Public health

People with diabetes to access COVID-19 vaccine from 22 March

People with diabetes will be the next priority for COVID-19 vaccine when phase 1b of the rollout commences on 22 March to provide vaccine for people with underlying conditions.

With phase 1a having targeted frontline COVID-19 workers to receive Pfizer’s vaccine (‘Comirnaty’) through clinic hubs, the next phase, 1b,  is planned to deliver up to 15 million doses of the Oxford/AstraZeneca vaccine via GPs to groups including the elderly, Indigenous Australians, other frontline workers and people with specific medical conditions that put them at risk of COVID-19.

In its advice on priority groups for COVID-19 vaccination in Australia, the Department of Health states that the medical conditions conferring risk include people who have diabetes. Other conditions listed include  chronic renal failure, heart disease (coronary heart disease or failure), severe obesity with a BMI ≥ 40 kg/m2, and poorly controlled blood pressure

The vaccination priority list also includes people with conditions such as cancer, chronic lung disease and immunodeficiency or immunosuppression.

People with underlying conditions will need to provide proof of them to demonstrate their eligibility for vaccination via MyHealth record, a health professional referral if required or a declaration form.

In phase 1b, the Oxford/AstraZeneca vaccine will be made available through GPs and Aboriginal Community Controlled Health Services.

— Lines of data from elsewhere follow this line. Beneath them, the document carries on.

(** One entry: its ranges are appended to its block's coverage, its pair to its sender. *)
Definition coverage_entry (groups : list Group) (source_rank : Z) (st : Z * list GroupState) (entry : Entry) :
    StatusOr (Z * list GroupState) :=
  let '(expanded_repeats, states) := st in
  let group_idx := u64 (pool_group entry) in
  let bad_group := Err kInvalidArgument StrCat["reshard entry declares an unknown pool group "; group_idx] in
  if Z.of_nat (length states) <=? group_idx then bad_group
  else
    match states !! Z.to_nat group_idx, groups !! Z.to_nat group_idx with
    | Some state, Some view =>
        match ordinals state !! Program.e_dst_block_id entry with
        | None =>
            Err kInvalidArgument
              StrCat["reshard entry targets destination block "; Program.e_dst_block_id entry;
                     " outside its group "; group_idx; " destination set"]
        | Some ordinal =>
            let extent := default 0 (Program.g_dst_expected_extent_bytes view !! ordinal) in
            let expanded_repeats := wrap64 (expanded_repeats + Program.e_count entry) in
            if kMaxExpandedRepeats <? expanded_repeats then
              Err kInvalidArgument StrCat["receiver plan exceeds the repeat expansion bound"]
            else
              let? ranges := for_each (repeat_range entry (segments state) extent)
                               (zrange 0 (Program.e_count entry)) [] in
              let state' :=
                {| segments := segments state;
                   live_bytes := live_bytes state;
                   ordinals := ordinals state;
                   coverage := alter (fun c => c ++ ranges) ordinal (coverage state);
                   pairs_by_sender :=
                     <[source_rank :=
                       {[(Program.e_dst_peer entry, Program.e_src_block_id entry, Program.e_dst_block_id entry)]}
                       ∪ default ∅ (pairs_by_sender state !! source_rank)]> (pairs_by_sender state) |} in
              Ok (expanded_repeats, <[Z.to_nat group_idx := state']> states)
        end
    | _, _ => bad_group
    end.

(** The sorted intervals of a block chain from byte zero. *)
Definition chain_step (block_id : Z) (covered_until : Z) (iv : Z * Z) : StatusOr Z :=
  if negb (iv.1 =? covered_until) then
    Err kInvalidArgument
      StrCat["receiver schedule has a destination coverage "; FStr (if iv.1 <? covered_until then "overlap"%string else "gap"%string);
             " for block "; block_id; " at byte "; iv.1]
  else Ok iv.2.

Definition block_covered (intervals : list (Z * Z)) (block_id extent : Z) : Status :=
  let? covered_until := for_each (chain_step block_id) (sort_by pair_ltb intervals) 0 in
  if negb (covered_until =? extent) then
    Err kInvalidArgument
      StrCat["receiver schedule does not cover the exact live bytes for destination block ";
             block_id; ": covered="; covered_until; " expected="; extent]
  else OkStatus.

Definition calculated_pushes (parallelism : Z) (state : GroupState) : Z :=
  foldl (fun acc (kv : Z * gset (string * Z * Z)) => wrap64 (acc + Z.min parallelism (Z.of_nat (base.size kv.2))))
    0 (map_to_list (pairs_by_sender state)).

Definition group_covered (parallelism group_idx : Z) (view : Group) (state : GroupState) : Status :=
  let calculated := calculated_pushes parallelism state in
  if negb (calculated =? Program.g_expected_pushes view) then
    Err kInvalidArgument
      StrCat["expected pushes for group "; group_idx; " do not match the received schedules: declared=";
             Program.g_expected_pushes view; " recomputed="; calculated]
  else
    for_each (fun _ (ob : nat * Z) =>
                block_covered (default [] (coverage state !! ob.1)) ob.2
                  (default 0 (Program.g_dst_expected_extent_bytes view !! ob.1)))
      (indexed (Program.g_dst_device_block_ids view)) tt.

Definition ValidatePoolReshardReceiverCoverage (plan : Plan) : Status :=
  let groups := Program.pool_groups plan in
  let partition_error :=
    Err kInvalidArgument StrCat["group pool indices do not partition the plan's transfer pools"] in
  let? grouped_pools := grouped plan in
  if negb (Z.of_nat (base.size grouped_pools) =? Z.of_nat (length (Program.transfer_pool_indices plan))) then partition_error
  else if negb (forallb (fun pool_idx => bool_decide (pool_idx ∈ grouped_pools)) (Program.transfer_pool_indices plan))
  then partition_error
  else
    let parallelism := Program.parallelism plan in
    if parallelism <=? 0 then
      Err kInvalidArgument StrCat["receiver plans require positive parallelism for push accounting"]
    else
      let? states := group_states plan in
      let? st := for_each (fun st sched => for_each (coverage_entry groups sched.1) sched.2 st)
                   (map_to_list (Program.shard_push_schedules plan)) (0, states) in
      for_each (fun _ (ivs : nat * (Group * GroupState)) =>
                  group_covered parallelism (Z.of_nat ivs.1) ivs.2.1 ivs.2.2)
        (indexed (zip groups st.2)) tt.

(** ** [ValidatePoolReshardPlan] *)

(** [receiver_blocks_with_zero_start] and [entry_count]. *)
Abbreviation EntryScan := (Z * gset Z)%type.

(** A destination run of the receiver's groups against the flat list of local ids. *)
Definition recv_id_step (local_block_ids : list Z) (st : gset Z * nat) (block_id : Z) : StatusOr (gset Z * nat) :=
  let '(group_ids, cursor) := st in
  if bool_decide (block_id ∈ group_ids) then
    Err kInvalidArgument StrCat["group destination block ids must be unique"]
  else if negb (bool_decide (local_block_ids !! cursor = Some block_id)) then
    Err kInvalidArgument StrCat["pool group block ids must concatenate to the plan's local block ids"]
  else Ok ({[block_id]} ∪ group_ids, S cursor).

Definition recv_group_step (local_block_ids : list Z) (cursor : nat) (group : Group) : StatusOr nat :=
  let? st := for_each (recv_id_step local_block_ids) (Program.g_dst_device_block_ids group) (∅, cursor) in
  Ok st.2.

Definition receiver_ids_check (plan : Plan) (local_block_ids : list Z) : Status :=
  let? cursor := for_each (recv_group_step local_block_ids) (Program.pool_groups plan) 0%nat in
  if negb (cursor =? length local_block_ids)%nat then
    Err kInvalidArgument StrCat["pool group block ids must cover the plan's local block ids"]
  else OkStatus.

Definition declared_pool_step (plan : Plan) (local_block_ids : list Z) (declared_pools : gset Z) (pool_idx : Z) :
    StatusOr (gset Z) :=
  if pool_idx <? 0 then Err kInvalidArgument StrCat["transfer pool index must be non-negative"]
  else if bool_decide (pool_idx ∈ declared_pools) then
    Err kInvalidArgument StrCat["duplicate transfer pool index "; pool_idx]
  else
    match pool pool_idx with
    | None => Err kInvalidArgument StrCat["transfer pool index out of range: "; pool_idx]
    | Some spec =>
        let tag := default EmptyString (Program.pool_dtype_tags plan !! Z.to_nat pool_idx) in
        if negb (bool_decide (tag = Pool.dtype_tag spec)) then
          Err kInvalidArgument
            StrCat["plan dtype tag mismatch for pool "; pool_idx; " ("; Pool.tag spec; "): plan="; tag;
                   " local="; Pool.dtype_tag spec]
        else
          match List.find (fun block_id : Z => Pool.num_blocks spec <=? block_id) local_block_ids with
          | Some block_id =>
              Err kInvalidArgument
                StrCat["local block id "; block_id; " is out of range for pool "; pool_idx]
          | None => Ok ({[pool_idx]} ∪ declared_pools)
          end
    end.
Lemma fields_iff e :
  in_int32 (Program.e_dst_shard_idx e) -> 0 <= num_shards <= int64_max ->
  bool_decide (Program.e_dst_peer e = EmptyString) || entry_fields_bad e ||
  ((1 <? Program.e_count e) && ((Program.e_src_stride_bytes e =? 0) || (Program.e_dst_stride_bytes e =? 0))) ||
  (num_shards <=? u64 (Program.e_dst_shard_idx e)) || (pool_group e <? 0) ||
  (Z.of_nat (length (Program.pool_groups plan)) <=? pool_group e) = false <-> entry_fields e.
Proof.
  intros Hsh Hns. unfold entry_fields_bad. rewrite !orb_false_iff, andb_false_iff, !orb_false_iff.
  rewrite !Z.ltb_ge, !Z.leb_gt, !Z.eqb_neq, !bool_decide_eq_false. split.
  - intros H. destruct_and! H. split; try done; try lia. rewrite u64_id in * by (unfold in_int32, int32_max, int32_min in *; lia). lia.
  - intros []. rewrite u64_id by (unfold in_int32, int32_max, int32_min in *; lia). split_and!; try done; lia.
Qed.

Lemma entry_step_iff n z e n' z' :
  in_int32 (Program.e_dst_shard_idx e) -> 0 <= num_shards <= int64_max ->
  entry_step pools num_shards plan false (list_to_set ids) (n, z) e = Some (Ok (n', z')) <->
  entry_passes e /\ n' = u64 (n + 1) /\ z' = zero_starts [e] ∪ z.
Proof.
  intros Hsh Hns. unfold entry_passes. rewrite <-(fields_iff e) by done. unfold entry_step, entry_passes. cbn [negb andb].
  destruct (bool_decide (_ = EmptyString)); [split; [done|by intros [[? _] _]]|]. cbn [orb].
  destruct (entry_fields_bad e); [split; [done|by intros [[? _] _]]|]. cbn [orb].
  destruct (_ && _); [split; [done|by intros [[? _] _]]|]. cbn [orb].
  destruct (num_shards <=? _); [split; [done|by intros [[? _] _]]|]. cbn [orb].
  rewrite (bool_decide_ext (_ ∈ list_to_set ids) (Program.e_dst_block_id e ∈ ids)) by set_solver.
  destruct (bool_decide (_ ∈ ids)) eqn:Eid; cbn [negb].
  2:{ apply bool_decide_eq_false in Eid. split; [done|by intros [[_ [? _]] _]]. }
  apply bool_decide_eq_true in Eid.
  destruct (pool_group e <? 0) eqn:Eneg; [split; [done|by intros [[? _] _]]|]. cbn [orb]. apply Z.ltb_ge in Eneg.
  destruct (Z.of_nat _ <=? pool_group e) eqn:Ege.
  { apply Z.leb_le in Ege. rewrite lookup_ge_None_2 by lia. split; [done|by intros [[? _] _]]. }
  apply Z.leb_gt in Ege.
  destruct (lookup_lt_is_Some_2 (Program.pool_groups plan) (Z.to_nat (pool_group e))) as [view Hview]; [lia|].
  rewrite Hview. pose proof (spans_iff e (Program.g_pool_indices view)) as Hsp.
  assert (Hz : (if Program.e_dst_offset_bytes e =? 0 then {[Program.e_dst_block_id e]} ∪ z else z) = zero_starts [e] ∪ z).
  { unfold zero_starts. destruct (_ =? 0) eqn:E; to_prop.
    - rewrite filter_cons_True by done. rewrite filter_nil. set_solver.
    - rewrite filter_cons_False by done. rewrite filter_nil. set_solver. }
  rewrite Hz. destruct (run_each _ _ tt) as [[[]|]|].
  - split; [intros [= <- <-]|by intros (_ & -> & ->)]. split; [|done]. split; [done|]. split; [done|].
    intros v [= <-]. by apply Hsp.
  - split; [done|]. intros [(_ & _ & H) _]. discriminate (proj2 Hsp (H view eq_refl)).
  - split; [done|]. intros [(_ & _ & H) _]. discriminate (proj2 Hsp (H view eq_refl)).
Qed.
(** ** Resharded pushes of a layer-addressed plan *)

(** Step 3 of [PushKVCacheResharded]: the transfers of each peer, and what is pushed to it
    ([seen] keeps the first occurrence of a pair). *)
Definition peer_transfers (plan : Plan) (peer : string) : list (Z * Z) :=
  ((map_to_list (Program.shard_push_schedules plan) ≫= snd) : list Entry) ≫= fun e =>
    if bool_decide (Program.e_dst_peer e = peer) then [(Program.e_src_block_id e, Program.e_dst_block_id e)] else [].

Fixpoint first_pairs (seen : gset (Z * Z)) (transfers : list (Z * Z)) : list (Z * Z) :=
  match transfers with
  | [] => []
  | p :: rest =>
      if bool_decide (p ∈ seen) then first_pairs seen rest else p :: first_pairs ({[p]} ∪ seen) rest
  end.

Definition pushes_of (plan : Plan) (peer : string) : list (Z * Z) := first_pairs ∅ (peer_transfers plan peer).

End Manager.
(* ===== verification/BlockTransport.v ===== *)
(** * Block transport ([src/tpu_sync/transport/block_transport.cc])

    Pushes of blocks over a socket: the split of a transfer into streams, the order of its
    payloads, the requests of a push and their bytes, and the handler of an incoming push
    with its receive accounting.  The memory of a node is a function from addresses to bytes; a connection
    is the list of bytes not yet read.  The delegate (the manager behind the transport) is
    a record of the operations the transport calls. *)

From stdpp Require Import strings.
From S2P Require Import Prelude Bytes PoolLayout ReshardTypes TransferProgram PoolPlanCheck ChunkSerializer KVCacheManagerBase.

Module Transport.

Abbreviation BlockChunk := (Z * Z)%type.
Abbreviation Memory := (Z -> Z).

Inductive MajorOrder : Type := kLayerMajor | kBlockMajor.
#[global] Instance MajorOrder_eq_dec : EqDecision MajorOrder.
Proof. solve_decision. Defined.

(** ** Delegate *)

Record Delegate (S : Type) : Type := mkDelegate {
  num_layers : S -> Z;
  num_shards : S -> Z;
  num_block_arrays : S -> Z;
  shard_factor : S -> Z;
  node_id : S -> Z;
  block_bytes : S -> Z -> Z;
  GetBlockArrayHostPointer : S -> Z -> Z -> Z;
  GetBlockArrayHostSize : S -> Z -> Z -> Z;
  GetBlockChunks : S -> Z -> Z -> list Z -> Z -> Z -> Z -> string -> Z -> Z -> list BlockChunk;
  GetPoolPushProgressSpec : S -> Z -> Z -> StatusOr (option Manager.PoolPushProgressSpec);
  AcceptsPlanlessExplicitPush : S -> Z -> bool;
  ExpectedPushSenders : S -> Z -> option Z;
  AllocateBlocks : S -> Z -> Z -> StatusOr (list Z) * S;
  OnPoolReceived : S -> Z -> Z -> Status * S;
  OnLayerReceived : S -> Z -> Z -> Status * S;
  OnBlocksReceived : S -> list Z -> Z -> Status * S
}.
Arguments mkDelegate {S}.
Arguments num_layers {S}. Arguments num_shards {S}. Arguments num_block_arrays {S}. Arguments shard_factor {S}.
Arguments node_id {S}. Arguments block_bytes {S}. Arguments GetBlockArrayHostPointer {S}.
Arguments GetBlockArrayHostSize {S}. Arguments GetBlockChunks {S}. Arguments GetPoolPushProgressSpec {S}.
Arguments AcceptsPlanlessExplicitPush {S}. Arguments ExpectedPushSenders {S}. Arguments AllocateBlocks {S}.
Arguments OnPoolReceived {S}. Arguments OnLayerReceived {S}. Arguments OnBlocksReceived {S}.

(** ** Order of the payloads *)

Definition kUseBlockChunksFlag : Z := 128.

Definition ParseMajorOrder (value : Z) : StatusOr MajorOrder :=
  let order_val := Z.land value (Z.lxor 255 kUseBlockChunksFlag) in
  if order_val =? 0 then Ok kLayerMajor
  else if order_val =? 1 then Ok kBlockMajor
  else Err kInvalidArgument StrCat["Unknown block transport major order: "; value].
(* ===== verification/DataPath.v ===== *)
(** * The bytes of a pool transfer

    From the memory of the senders to the memory of the receiver: the chunks that
    [GetBlockChunks] resolves on both ends of a push, the bytes [ProcessSocketPush] writes
    and [HandleIncomingPush] reads, and the composition with plan validation. *)

From stdpp Require Import strings.
From S2P Require Import Prelude Bytes PoolLayout ReshardTypes TransferProgram PoolPlanCheck PoolPlanCheckProofs PoolPlanCoverage PoolPlanReceiver ChunkSerializer KVCacheManagerBase BlockTransport.

Module DataPath.
Import PlanCheck PlanCheckProofs PlanCoverage PlanReceiver.
Import Transport(gather, scatter, BlockChunk, Memory).

(** ** Memory *)

(** The addresses of a list of chunks, in order. *)
Definition chunk_addrs (chunks : list BlockChunk) : list Z := chunks ≫= fun c => zrange c.1 (c.1 + c.2).

Definition store_all (mem : Memory) (l : list (Z * Z)) : Memory :=
  foldl (fun mem (ab : Z * Z) => fun a => if a =? ab.1 then ab.2 else mem a) mem l.

Lemma gather_addrs mem chunks : gather mem chunks = mem <$> chunk_addrs chunks.
Proof. unfold gather, chunk_addrs. induction chunks as [|c cs IH]; [done|]. by rewrite !bind_cons, fmap_app, IH. Qed.

Lemma scatter_addrs mem chunks bytes : scatter mem chunks bytes = store_all mem (zip (chunk_addrs chunks) bytes).
Proof. done. Qed.
Lemma bind_ext_in {A B} (f g : A -> list B) l : (forall x, x ∈ l -> f x = g x) -> l ≫= f = l ≫= g.
Proof.
  induction l as [|x l IH]; intros H; [done|]. rewrite !bind_cons, (H x) by (by left). f_equal. apply IH. intros y Hy. apply H. by right.
Qed.

(** Lists in disjoint windows. *)
Lemma NoDup_windows {A} (start : A -> Z) (f : A -> list Z) (width : Z) (l : list A) :
  NoDup l -> (forall x, x ∈ l -> NoDup (f x)) -> (forall x o, x ∈ l -> o ∈ f x -> 0 <= o < width) ->
  (forall x y, x ∈ l -> y ∈ l -> x ≠ y -> start x + width <= start y \/ start y + width <= start x) ->
  NoDup (l ≫= fun x => Z.add (start x) <$> f x).
Proof.
  intros Hnd. induction Hnd as [|x l Hx Hnd IH]; intros Hf Hw Hs; [constructor|]. rewrite bind_cons. apply NoDup_app. split_and!.
  - apply NoDup_fmap_2; [intros ??; lia|]. apply Hf. by left.
  - intros a (o & -> & Ho)%list_elem_of_fmap (y & (o' & Heq & Ho')%list_elem_of_fmap & Hy)%list_elem_of_bind.
    pose proof (Hw x o ltac:(by left) Ho). pose proof (Hw y o' ltac:(by right) Ho').
    destruct (Hs x y) as [?|?]; [by left|by right|by intros ->|lia|lia].
  - apply IH; intros; [apply Hf|eapply Hw|apply Hs]; try (by right); done.
Qed.

(** ** The entries of a rank *)

Lemma filter_none_in {A} (P : A -> Prop) `{!forall x, Decision (P x)} l : (forall x, x ∈ l -> ~ P x) -> filter P l = [].
Proof.
  intros Hn. induction l as [|x l IH]; [done|]. rewrite filter_cons_False by (apply Hn; by left). apply IH. intros y Hy. apply Hn. by right.
Qed.

(** The class of a rank and a pair in the entries of a group is the payload of the pair. *)
Lemma rank_entries (plan : Plan) rank es (P : Entry -> Prop) `{!forall e, Decision (P e)} :
  Program.shard_push_schedules plan !! rank = Some es ->
  filter (fun re : Z * Entry => re.1 = rank /\ P re.2) (plan_entries plan) = pair rank <$> filter P es.
Proof.
  intros Hes. unfold plan_entries. apply elem_of_map_to_list in Hes.
  pose proof (NoDup_fst_map_to_list (Program.shard_push_schedules plan)) as Hnd.
  induction (map_to_list (Program.shard_push_schedules plan)) as [|[r l] scheds IH]; [by apply elem_of_nil in Hes|].
  rewrite bind_cons, filter_app. rewrite fmap_cons in Hnd. apply NoDup_cons in Hnd as [Hr Hnd]. cbn [fst snd] in *.
  assert (Hf : forall l' : list Entry, filter (fun re : Z * Entry => re.1 = rank /\ P re.2) (pair r <$> l') =
     if decide (r = rank) then pair r <$> filter P l' else []).
  { intros l'. induction l' as [|e l' IHl]; [by destruct (decide _)|]. rewrite fmap_cons, filter_cons, IHl. cbn [fst snd].
    destruct (decide (r = rank)) as [->|Hne]; [|by rewrite decide_False by tauto]. rewrite filter_cons.
    destruct (decide (P e)); [rewrite decide_True by done|rewrite decide_False by tauto]; done. }
  rewrite Hf. apply elem_of_cons in Hes as [[= -> ->]|Hes].
  - rewrite decide_True by done. rewrite (filter_none_in _ (scheds ≫= _)); [by rewrite app_nil_r|].
    intros [r' e'] ([r'' l''] & (? & [= -> ->] & _)%list_elem_of_fmap & Hin)%list_elem_of_bind [Heq _]. simpl in *. subst.
    apply Hr, list_elem_of_fmap. by exists (r, l'').
  - rewrite decide_False, app_nil_l; [by apply IH|]. intros ->. apply Hr, list_elem_of_fmap. by exists (rank, es).
Qed.

(** ** The transfer *)

Lemma list_filter_decide {A} (f : A -> bool) (P : A -> Prop) `{!forall x, Decision (P x)} l :
  (forall x, x ∈ l -> f x = true <-> P x) -> List.filter f l = filter P l.
Proof.
  induction l as [|x l IH]; intros Hf; [done|]. cbn [List.filter]. rewrite IH by (intros y Hy; apply Hf; by right).
  destruct (f x) eqn:E.
  - rewrite filter_cons_True; [done|]. apply Hf; [by left|done].
  - rewrite filter_cons_False; [done|]. intros HP. apply (Hf x) in HP; [congruence|by left].
Qed.

Lemma zip_bind {A B C} (f : A -> list B) (h : A -> list C) l :
  (forall x, x ∈ l -> length (f x) = length (h x)) -> zip (l ≫= f) (l ≫= h) = l ≫= fun x => zip (f x) (h x).
Proof.
  induction l as [|x l IH]; intros Hl; [done|]. rewrite !bind_cons, zip_with_app by (apply Hl; by left).
  f_equal. apply IH. intros y Hy. apply Hl. by right.
Qed.

(** A pair of blocks and the rank that sends it. *)
Definition key_of (re : Z * Entry) : Z * (Z * Z) := (re.1, (Program.e_src_block_id re.2, Program.e_dst_block_id re.2)).

Section plan.
Context (pools : list Pool.PoolSpec) (rplan : Plan) (ids : list Z) (p : Z) (rspec : Pool.PoolSpec) (g : nat) (view : Group).
Hypothesis Htable : table_ok pools.
Hypothesis Htyped : plan_typed 1 rplan.
Hypothesis Hok : receiver_plan_ok pools 1 rplan ids.
Hypothesis Hspec : pool pools p = Some rspec.
Hypothesis Hview : Program.pool_groups rplan !! g = Some view.
Hypothesis Hin : p ∈ Program.g_pool_indices view.

Local Abbreviation group_entries := (filter (in_group g) (plan_entries rplan)).

Lemma p_range : 0 <= p /\ in_int32 p.
Proof using Hok Htyped Hview Hin.
  apply (pool_index_facts 1 rplan Htyped); [apply Hok|]. by eapply group_index.
Qed.

(** The pool belongs to one group. *)
Lemma one_group g' view' : Program.pool_groups rplan !! g' = Some view' -> p ∈ Program.g_pool_indices view' -> g' = g.
Proof using Hok Hview Hin.
  intros Hg' Hp. pose proof (pp_nodup _ (rp_partition _ _ _ _ Hok)) as Hnd. revert Hview Hg' Hnd. clear -Hin Hp.
  generalize (Program.pool_groups rplan). intros groups. revert g g'.
  induction groups as [|v groups IH]; intros [|g] [|g'] Hview Hg' Hnd; try done; cbn in Hview, Hg'; simplify_eq.
  - rewrite bind_cons in Hnd. apply NoDup_app in Hnd as (_ & Hd & _). exfalso. apply (Hd p); [done|].
    apply list_elem_of_bind. exists view'. split; [done|]. by eapply list_elem_of_lookup_2.
  - rewrite bind_cons in Hnd. apply NoDup_app in Hnd as (_ & Hd & _). exfalso. apply (Hd p); [done|].
    apply list_elem_of_bind. exists view. split; [done|]. by eapply list_elem_of_lookup_2.
  - f_equal. rewrite bind_cons in Hnd. apply NoDup_app in Hnd as (_ & _ & Hnd). by apply IH.
Qed.

Lemma entry_facts rank e : (rank, e) ∈ plan_entries rplan -> entry_fields 1 rplan e /\ entry_passes pools 1 rplan ids e.
Proof using Hok Htable Htyped.
  intros He. pose proof (receiver_plan_entries pools 1 rplan ids Htable Htyped Hok) as Hp. rewrite Forall_forall in Hp.
  specialize (Hp e (in_all_entries rplan (rank, e) He)). split; [apply Hp|done].
Qed.
Lemma calm_launch s s' ts1 ts2 l e :
  calm (mkConfig s (ts1 ++ Launch :: ts2) l) -> entry_inv (mkConfig s (ts1 ++ Launch :: ts2) l) e ->
  manager s' = manager s -> calm (mkConfig s' ((ts1 ++ ts2) ++ issues e) l).
Proof.
  intros [] He Hm. split; cbn [state tasks log]; try done; [by rewrite Hm| | |].
  - intros p. pose proof (ei_launches _ _ He p) as Hl. specialize (ca_launches0 p). counts. rewrite issues_issue.
    destruct (decide (p ∈ eligible e)) as [Hel|Hel]; [|rewrite (bool_decide_false (p ∈ eligible e)) by done; lia].
    rewrite bool_decide_false in Hl by (intros Hx; by apply (not_eligible e p)). rewrite bool_decide_true by done. lia.
  - intros p ids [Hin|Hin]%(elem_of_rest _ Launch); [by apply ca_issue0|].
    unfold issues in Hin. rewrite <- list_fmap_compose in Hin. apply list_elem_of_fmap in Hin as (q & [= -> ->] & Hq).
    destruct He as [Hp Hst _ _ Hlog _ _ _ _ _ _]. apply eligible_spec in Hq as (Hin & _ & Hq). split; [by apply Hst|split].
    + destruct Hp. unfold upload_ids. by rewrite sp_chip0, sp_dst0.
    + intros r Hr Hlt. apply Hlog, Hq; [by rewrite (sp_expected _ Hp)|by rewrite !(same_rank e)].
  - intros st Hin Hok. apply (ca_closing0 st); [|done].
    destruct Hin as [[Hin|Hin]%(elem_of_rest _ Launch)|[un [Hin|Hin]%(elem_of_rest _ Launch)]]; [by left| |by right; exists un|].
    all: unfold issues in Hin; by apply list_elem_of_fmap in Hin as (? & ? & _).
Qed.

The government’s COVID-19 information site says that patients will not be able to choose which vaccine they receive and that “specific vaccines will be administered based on availability and subject to any determination made by the TGA.”

In a Diabetes Australia webinar on COVID-19 vaccination, Associate Professor Neale Cohen, Head of Diabetes Clinical Research at the Baker Heart and Diabetes Institute, Melbourne, said most people with diabetes appeared to be included in the phase 1b rollout, though the details were sketchy.

He noted that the AstraZeneca vaccine was only approved for use in people over the age of 18, and therefore would not be. available for use in children with type 1 diabetes.

“I think the evidence is that children don’t seem to get too sick with this anyway, and at the moment they are not approved for that use,” he said.

Associate Professor Cohen added that the verification of diabetes status should be available to the GPs delivering the vaccine from their records, and there would likely be no need for special letters to confirm the status.

Meanwhile, some immunisation experts have suggested that people with underlying medical conditions should be targeted for the Pfizer vaccine because of its higher efficacy over the AstraZeneca vaccine.

Speaking at a Senate public hearing on the rollout of the COVID-19 vaccine on 2 March, Professor Raina MacIntyre of the University of NSW Global Biosecurity Program said she thought that people in group 1b should be getting Pfizer as well, because there was a high proportion of immunosuppressed people in this category.

“I know the oncology society, the haematologists, the clinicians and the specialist societies that look after immunosuppressed patients are concerned because their patients are more at risk of infection and more at risk of severe complications.

Professor Robert Booy, a paediatrician and former Head of Clinical Research at the National Centre for Immunisation Research and Surveillance (NCIRS) at Westmead, NSW, said he agreed, and there should be no logistical problem with delivering Pfizer vaccine via GP practices.

“I also think 1b people could benefit greatly,” he said.

“I’ve had people writing to me from that group, and I’ve said, ‘Well, I don’t know.’ But I think it also needs to be understood that the Pfizer vaccine, although coming in freezers at minus 17, can, once it’s defrosted, sit for five days in a fridge which is monitored before it’s reconstituted at two degrees. So GPs could manage that and they could be very involved in the rollout of Pfizer vaccines.